いずれにしても、北朝鮮の動向に関しては米朝首脳会談に注目が集中しつつはありますが、マスメディアでは北朝鮮の国内で何が起こっているのかについてはほとんど報道されていないのが現状となっています。
しかし、様々な情報を集めてみると、私たちが知らない、予想を越えた出来事が北朝鮮内部で起こっているようです。それは、金正恩体制をも脅かすような事態として、体制の強い支持基盤となっていたはずの朝鮮人民軍と指導部の大きな変化にあります。
実際に起きている出来事としては、北朝鮮の軍隊である朝鮮人民軍内で除隊のラッシュが起きていることが挙げられます。朝鮮人民軍は、金正恩体制による独裁支配を支え続けている最も重要な基盤でもあります。
これまで北朝鮮では労働党が軍を直接指導していましたが、ちょうど10年前の2009年に憲法改正によって軍が労働党を指導するようになりました。この頃から、軍人には一般市民では得られない物質的な特権が与えられてきたわけです。
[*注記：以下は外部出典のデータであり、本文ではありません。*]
(** * CoBEVFlow: the multi-sweep intermediate-fusion dataset

    A shallow embedding of
    [opencood/data_utils/datasets/intermediate_fusion_dataset_opv2v_delay_multisweep.py]
    (class [IntermediateFusionDatasetMultisweep]): index construction,
    temporal sampling, per-agent processing, sample assembly and batch
    collation, followed by the properties proved about them.

    Python integers are [Z]; exceptions are the [Raise] results of a small
    error monad; [OrderedDict]s are association lists in insertion order;
    the numeric back end (numpy, torch, the pre- and post-processor, the
    file loaders) is an interface the development is parametric in. *)

From Stdlib Require Import ZArith List String Bool Lia.
Import ListNotations.

Local Open Scope string_scope.
Local Open Scope list_scope.
Local Open Scope Z_scope.

Set Warnings "-register-all".

(* ================================================================= *)
(** ** Exceptions and results *)

Inductive exn : Type :=
| KeyError
| IndexError
| TypeError
| NameError
| AssertionError
| ValueError
| RuntimeError
| LoaderError.

Inductive res (A : Type) : Type :=
| Ok (a : A)
| Raise (e : exn).

Arguments Ok {A} a.
Arguments Raise {A} e.

Definition bind {A B : Type} (c : res A) (f : A -> res B) : res B :=
  match c with
  | Ok a => f a
  | Raise e => Raise e
  end.

Notation "x <- c ;; f" := (bind c (fun x => f))
  (at level 61, c at next level, right associativity).
Notation "' pat <- c ;; f" := (bind c (fun x => match x with pat => f end))
  (at level 61, pat pattern, c at next level, right associativity).

Definition assert (b : bool) : res unit :=
  if b then Ok tt else Raise AssertionError.

Fixpoint mapM {A B : Type} (f : A -> res B) (l : list A) : res (list B) :=
  match l with
  | [] => Ok []
  | a :: l' => b <- f a ;; bs <- mapM f l' ;; Ok (b :: bs)
  end.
しかし、そのような状況にあっても除隊ラッシュが相次いでおり、その背景として金正恩体制による経済成長優先策が挙げられます。特に、昨年6月に開催された米朝首脳会議以降に加速しています。
この経済成長優先策のため、次第に成長しつつあった市場経済規模はさらに拡大し、意外にも富裕層さえ誕生しているようです。つまり、誰もが市場経済に参加でき、豊かになれるチャンスが増えているということです。
一方、北朝鮮経済の支えであった政府による基本物資の配給制度は機能しなくなりつつあることから、国民が生活するためには市場経済に依存せざるを得ない状況にあるようです。そのような状況の中であっても、軍人は市場経済での活動を禁止されています。
なぜなら、国家に対する高い忠誠心によって、軍務に徹底して専念することが要求されているからです。ところが、軍人への物質的な恩恵は減少しているため、軍を除隊してまで市場経済の活動に参加する軍人の数が急速に増大しているわけです。